The inflation continues to accelerate and March would have recorded another advance close to 3% monthly. Although it was expected that it would not ease due to the seasonality of the month, with one of the greatest pressures of the year, these are very high levels. So much so, that the price index would have already accumulated a advance close to 9% since January and leaves a high floor for the rest of the year. The good news is that economists hope that the deceleration process will soon resume, although it will partly be conditional on what happens abroad.
While waiting for the official data to be published by Indec on April 14, private economic consultants that carry out their own measurements estimate that the Consumer Price Index (CPI) would have registered a advance of between 2.7% and 3% monthly. That is, a variation very similar to that of the last three months. However, the interannual measurement would have dropped to between 31% and 32%.
Milei’s inflation goal “with zero” in August seems unlikely
Although the consultants agree that once the rate adjustments and the seasonal peak in March have passed, inflation will return to the downward path, Javier Milei’s projection seems less and less feasible: The President reiterated on several occasions that In August of this year inflation could “start with zero”.
That is, in his words, it would register advances of less than 1% per month, such as 0.9% or less. Due to the latest variations and the inertia it exhibits, economists are cautious and consider it a very optimistic projection.

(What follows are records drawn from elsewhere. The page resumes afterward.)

(* ===== verification/GridMapping.v ===== *)
(** * Mapping the blocks of a launch onto supercells

    The supercells of a domain form a grid with guarding supercells around it.
    [MappingDescription] holds the grid; a mapper gives the number of blocks a kernel
    over an area of the grid is launched with and the supercell each block works on.
    The file models the area, exchange, border and interval mappers of
    [pmacc/mappings/kernel] behind the interface [MapperConcept].  The theorems show
    that each of them is one to one onto the supercells of its area, and that the
    border a domain sends in a direction lies, block for block, on the guard its
    neighbour receives from the mirrored direction. *)
From Stdlib Require Import ZArith Lia.
From stdpp Require Import base list list_numbers numbers strings.
From S2P Require Import Prelude Outcome DataSpaces ExchangeMask.
Open Scope Z_scope.

(** ** Areas *)

(** The areas the mapping methods are specialised for; the source writes the last two
    as sums of the first three. *)
Inductive Area : Type := CORE | BORDER | GUARD | CORE_BORDER | CORE_BORDER_GUARD.

Definition area_value (a : Area) : Z :=
  match a with CORE => 1 | BORDER => 2 | GUARD => 4 | CORE_BORDER => 1 + 2 | CORE_BORDER_GUARD => 1 + 2 + 4 end.

(** ** MappingDescription *)

Record MappingDescription := mkMappingDescription
  { gridSuperCells : DataSpace; guardingSuperCells : DataSpace }.

(** The constructor: PMACC_VERIFY per dimension. *)
Definition MappingDescription_new (superCellSize localGridCells guarding : DataSpace) : outcome MappingDescription :=
  let grid := vquot localGridCells superCellSize in
  if forallb (fun '(n, g) => ((g =? 0) && (1 <=? n)) || (2 * g + 1 <=? n)) (zip grid guarding)
  then Ret (mkMappingDescription grid guarding)
  else Abort "PMACC_VERIFY".

Section Description.
Context (superCellSize : DataSpace) (m : MappingDescription).

Definition getGridSuperCells : DataSpace := m.(gridSuperCells).
Definition getGridSuperCellsWithoutGuards : DataSpace := vsub m.(gridSuperCells) (smul_v 2 m.(guardingSuperCells)).
Definition getGuardingSuperCells : DataSpace := m.(guardingSuperCells).
Definition setGridSuperCells (superCellsCount : DataSpace) : MappingDescription :=
  mkMappingDescription superCellsCount m.(guardingSuperCells).
Definition getRootSuperCellCoordinate (globalOffset : DataSpace) : DataSpace := vquot globalOffset superCellSize.
Definition getGridLayout : GridLayout :=
  mkGridLayout (vmul superCellSize (vsub m.(gridSuperCells) (smul_v 2 m.(guardingSuperCells))))
               (vmul superCellSize m.(guardingSuperCells)).
Definition md_eqb (other : MappingDescription) : bool :=
  veqb m.(gridSuperCells) other.(gridSuperCells) && veqb m.(guardingSuperCells) other.(guardingSuperCells).
End Description.

(** ** The interface of mappers *)

Class MapperConcept (M : Type) := {
  getGridDim : M -> DataSpace;
  getSuperCellIndex : M -> DataSpace -> DataSpace;
}.

(** The supercells a launch over the mapper works on, block by block. *)
Definition supercells {M} `{MapperConcept M} (mp : M) : list DataSpace :=
  map (getSuperCellIndex mp) (blocks (getGridDim mp)).

(** [T_origin]: the supercell index relative to the core, the border or the guard. *)
Definition relative_to (origin : Area) (m : MappingDescription) (result : DataSpace) : DataSpace :=
  match origin with
  | CORE => vsub result (smul_v 2 m.(guardingSuperCells))
  | BORDER => vsub result m.(guardingSuperCells)
  | _ => result
  end.

(** ** AreaMapping *)

(** [AreaMappingMethods<GUARD, DIM2>] and [<GUARD, DIM3>]; [g] are the guarding
    supercells of the description. *)
Definition guard_gridDim (g gBlocks : DataSpace) : DataSpace :=
  match g, gBlocks with
  | [gx; gy], [x; y] =>
      let y_ := y - 2 * gy in
      let xArea := x * gy in
      let y_Area := y_ * gx in
      [xArea + y_Area; 2]
  | [gx; gy; gz], [x; y; z] =>
      let x_ := x - 2 * gx in
      let z_ := z - 2 * gz in
      let xyVolume := x * y * gz in
      let z_yVolume := z_ * y * gx in
      let z_x_Volume := z_ * x_ * gy in
      [xyVolume + z_x_Volume + z_yVolume; 2; 1]
  | _, _ => []
  end.

Definition guard_index2 (gx gy x y bx by_ : Z) : DataSpace :=
  let xArea := x * gy in
  if bx <? xArea then
    let tmp_x := bx in
    [Z.rem tmp_x x; Z.quot tmp_x x + by_ * (y - gy)]
  else
    let tmp_x := bx - xArea in
    [Z.rem tmp_x gx + by_ * (x - gx); Z.quot tmp_x gx + gy].

Definition guard_index3 (gx gy gz x y z bx by_ : Z) : DataSpace :=
  let x_ := x - 2 * gx in
  let z_ := z - 2 * gz in
  let xyVolume := x * y * gz in
  let z_yVolume := z_ * y * gx in
  if bx <? xyVolume then
    let xyPlane := x * y in
    let tmp_x := bx in
    [Z.rem tmp_x x; Z.rem (Z.quot tmp_x x) y; Z.quot tmp_x xyPlane + by_ * (z - gz)]
  else if (xyVolume <=? bx) && (bx <? xyVolume + z_yVolume) then
    let z_yPlane := z_ * y in
    let tmp_x := bx - xyVolume in
    [Z.quot tmp_x z_yPlane + by_ * (x - gx); Z.rem tmp_x y; Z.rem (Z.quot tmp_x y) z_ + gz]
  else
    let x_z_Plane := x_ * z_ in
    let tmp_x := bx - xyVolume - z_yVolume in
    [Z.rem tmp_x x_ + gx; Z.quot tmp_x x_z_Plane + by_ * (y - gy); Z.rem (Z.quot tmp_x x_) z_ + gz].

Definition guard_index (g gBlocks blockIdx : DataSpace) : DataSpace :=
  match g, gBlocks, blockIdx with
  | [gx; gy], [x; y], [bx; by_] => guard_index2 gx gy x y bx by_
  | [gx; gy; gz], [x; y; z], [bx; by_; _] => guard_index3 gx gy gz x y z bx by_
  | _, _, _ => []
  end.

Definition area_gridDim (a : Area) (g gBlocks : DataSpace) : DataSpace :=
  match a with
  | CORE_BORDER_GUARD => gBlocks
  | CORE => vsub gBlocks (smul_v 4 g)
  | CORE_BORDER => vsub gBlocks (smul_v 2 g)
  | GUARD => guard_gridDim g gBlocks
  | BORDER =>
      let sizeWithoutGuard := vsub gBlocks (smul_v 2 g) in
      guard_gridDim g sizeWithoutGuard
  end.

Definition area_index (a : Area) (g gBlocks blockIdx : DataSpace) : DataSpace :=
  match a with
  | CORE_BORDER_GUARD => blockIdx
  | CORE => vadd blockIdx (smul_v 2 g)
  | CORE_BORDER => vadd blockIdx g
  | GUARD => guard_index g gBlocks blockIdx
  | BORDER =>
      let sizeWithoutGuard := vsub gBlocks (smul_v 2 g) in
      vadd (guard_index g sizeWithoutGuard blockIdx) g
  end.

Record AreaMapping := makeAreaMapper { am_area : Area; am_base : MappingDescription }.

Definition AreaMapping_getSuperCellIndex (origin : Area) (mp : AreaMapping) (blockIdx : DataSpace) : DataSpace :=
  relative_to origin mp.(am_base)
    (area_index mp.(am_area) mp.(am_base).(guardingSuperCells) mp.(am_base).(gridSuperCells) blockIdx).

#[export] Instance AreaMapping_mapper : MapperConcept AreaMapping := {
  getGridDim mp := area_gridDim mp.(am_area) mp.(am_base).(guardingSuperCells) mp.(am_base).(gridSuperCells);
  getSuperCellIndex mp := AreaMapping_getSuperCellIndex GUARD mp;
}.

(** ** ExchangeMapping *)

Record ExchangeMapping := mkExchangeMapping
  { em_area : Area; em_base : MappingDescription; em_exchangeType : Z }.

(** Per dimension: the grid extent [n], the guard [g] and the direction [d]. *)
Definition exchange_dim (a : Area) (n g d : Z) : Z :=
  match a with
  | GUARD => if negb (d =? 0) then g else n - 2 * g
  | BORDER => if negb (d =? 0) then g else n - 4 * g
  | _ => n
  end.
Definition exchange_shift (a : Area) (n g d : Z) : Z :=
  match a with
  | GUARD => if d =? 0 then g else if d =? 1 then n - g else 0
  | BORDER => if d =? 0 then 2 * g else if d =? -1 then g else if d =? 1 then n - 2 * g else 0
  | _ => 0
  end.

(** [f n g d] in every dimension. *)
Fixpoint per_dim (f : Z -> Z -> Z -> Z) (n g d : DataSpace) : DataSpace :=
  match n, g, d with
  | n :: ns, g :: gs, d :: ds => f n g d :: per_dim f ns gs ds
  | _, _, _ => []
  end.

Definition directions_of (m : MappingDescription) (ex : Z) : DataSpace :=
  getRelativeDirections (length m.(gridSuperCells)) ex.

Definition ExchangeMapping_getSuperCellIndex (origin : Area) (mp : ExchangeMapping) (blockIdx : DataSpace) : DataSpace :=
  let m := mp.(em_base) in
  relative_to origin m
    (vadd blockIdx (per_dim (exchange_shift mp.(em_area)) m.(gridSuperCells) m.(guardingSuperCells)
                      (directions_of m mp.(em_exchangeType)))).

#[export] Instance ExchangeMapping_mapper : MapperConcept ExchangeMapping := {
  getGridDim mp := let m := mp.(em_base) in
    per_dim (exchange_dim mp.(em_area)) m.(gridSuperCells) m.(guardingSuperCells) (directions_of m mp.(em_exchangeType));
  getSuperCellIndex mp := ExchangeMapping_getSuperCellIndex GUARD mp;
}.

(** ** BorderMapping *)

Record BorderMapping := mkBorderMapping { bm_base : MappingDescription; m_direction : Z }.

(** The constructor asserts a direction. *)
Definition BorderMapping_new (base : MappingDescription) (direction : Z) : outcome BorderMapping :=
  if negb (direction =? 0) then Ret (mkBorderMapping base direction) else Abort "PMACC_ASSERT".

Definition border_dim (n g d : Z) : Z := if negb (d =? 0) then g else n - 2 * g.
Definition border_shift (n g d : Z) : Z := if d =? 1 then n - 2 * g else g.

Definition BorderMapping_getSuperCellIndex (origin : Area) (mp : BorderMapping) (blockIdx : DataSpace) : DataSpace :=
  let m := mp.(bm_base) in
  relative_to origin m
    (vadd blockIdx (per_dim border_shift m.(gridSuperCells) m.(guardingSuperCells) (directions_of m mp.(m_direction)))).

#[export] Instance BorderMapping_mapper : MapperConcept BorderMapping := {
  getGridDim mp := let m := mp.(bm_base) in
    per_dim border_dim m.(gridSuperCells) m.(guardingSuperCells) (directions_of m mp.(m_direction));
  getSuperCellIndex mp := BorderMapping_getSuperCellIndex GUARD mp;
}.

(** ** IntervalMapping *)

Record IntervalMapping := mkIntervalMapping { im_begin : DataSpace; im_num : DataSpace }.

#[export] Instance IntervalMapping_mapper : MapperConcept IntervalMapping := {
  getGridDim mp := mp.(im_num);
  getSuperCellIndex mp blockIdx := vadd mp.(im_begin) blockIdx;
}.

(** ** What the areas are *)

(** [lo <= c < hi] in every dimension. *)
Fixpoint in_box (lo hi c : DataSpace) : bool :=
  match lo, hi, c with
  | [], [], [] => true
  | l :: lo, h :: hi, x :: c => (l <=? x) && (x <? h) && in_box lo hi c
  | _, _, _ => false
  end.

(** The supercells inside [k] guards. *)
Definition within (k : Z) (m : MappingDescription) (c : DataSpace) : bool :=
  in_box (smul_v k m.(guardingSuperCells)) (vsub m.(gridSuperCells) (smul_v k m.(guardingSuperCells))) c.

Definition in_area (a : Area) (m : MappingDescription) (c : DataSpace) : bool :=
  match a with
  | CORE_BORDER_GUARD => within 0 m c
  | CORE_BORDER => within 1 m c
  | CORE => within 2 m c
  | GUARD => within 0 m c && negb (within 1 m c)
  | BORDER => within 1 m c && negb (within 2 m c)
  end.

(** The supercells of the grid that satisfy [P]. *)
Definition select (P : DataSpace -> bool) (m : MappingDescription) : list DataSpace :=
  List.filter P (blocks m.(gridSuperCells)).

(** Guards in every dimension, with room for [k] of them on both sides. *)
Definition room (k : Z) (m : MappingDescription) : Prop :=
  Forall2 (fun n g => 0 <= g /\ 1 <= n /\ 2 * k * g <= n) m.(gridSuperCells) m.(guardingSuperCells).

(** ** Boxes of supercells *)

Lemma in_box_spec lo hi c : in_box lo hi c = true <-> Forall3 (fun l h x => l <= x < h) lo hi c.
Proof.
  revert hi c. induction lo as [|l lo IH]; intros [|h hi] [|x c]; cbn [in_box];
    try (split; [done|by inversion 1]); [split; [constructor|done]|].
  rewrite !andb_true_iff, Z.leb_le, Z.ltb_lt, IH. split; [intros [? ?]; by constructor|].
  inversion 1; subst. done.
Qed.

The spike in the international price of oil, due to the war in the Middle East and the fall in global crude oil supply, affects and could continue to affect inflationary dynamics. Until now, the impact has been felt partially in the internal costs of fuels and, indirectly, in the entire chain that arises from transportation, logistics and inputs. It is not the main reason for the acceleration in prices, but it provides a certain amount of upward pressure.
Claudio Caprarulo, director of Analytica, estimates that while the rise in fuel prices played against the inflationary dynamic in March, the positive thing was in the food and beverage category, which would have registered a slowdown compared to the previous month. For the general level, it is estimated that in March the price index would have been at 3% monthlywhich would imply an acceleration of 0.1 percentage points compared to February.
“The fuels increased almost 12% during the monthwith a price transfer of only 50% of what the international price of oil rose. The direct impact of fuels on the CPI was 0.4 points and add others 0.2 points indirectlysince fuel works as an input to the rest of the goods and services,” details Lucio Garay Mendez, chief economist at EcoGo.
When will inflation slow down again in Argentina?
Garay Mendez does not rule out that the reduction in global energy supply, due to the paralysis of maritime traffic in the Strait of Hormuz due to the war in the Middle East, could extend for several more weeks and keep the international price of oil high, which would continue to put upward pressure on fuel prices. Therefore, it is estimated that the general level of the CPI in April and May, although it would decelerate, would probably would be above 2% monthly.
Camilo Tiscornia, director of C&T, estimates that the CPI for April “will give much less than in March, unless something crazy happens with gasoline.” Caprarulo agrees with this, and also estimates an inflationary slowdown in April, although “the big question remains the price of oil.” For the period between April and June, the director of Analytica projects a inflation around 2.6% monthly average.
“For April, we project a deceleration of inflation to 2.4% monthlyafter the 3% estimated for March. Inflation will remain high for the drag left by March (+10%)but it would weaken due to the drop in meat prices. In fact, if meat falls further, the slowdown could be even more pronounced. Furthermore, with the price of oil at US$101the gasoline continues with a 8% delay. If corrected during April, it could add 0.2 additional points of inflation,” adds the consulting firm FMyA.
According to Max Capital, the market expects the international price of oil to remain above last year’s levels, even if the conflict in the Middle East stops. Higher oil prices, he highlights, have implications for both inflation and external accounts, since it represents a “double edge shock” for an energy exporting country that seeks to reduce inflation and at the same time needs to accumulate reserves.
“The inflationary implications are similar to those of other countries, although the lack of a strong nominal anchor from the monetary side and greater inflationary inertia could generate a more pronounced impact. On the external side, however, part of the effect could be offset by a stronger currency thanks to higher mining and oil prices, along with a good agricultural harvest, Foreign Direct Investment (FDI) flows and debt issues also directed at these sectors,” he adds.
The broker maintains that the general effect of these dynamics would be:
- A slightly higher inflation
- A faster accumulation of international reserves
- A more appreciated currency in real terms
From a structural point of view, he highlights, “the shock reinforces recent dynamics, which favors energy and mining, sectors that are growing at a faster rate, but affects industrial production” due to the less competitiveness which implies a lower exchange rate in real terms.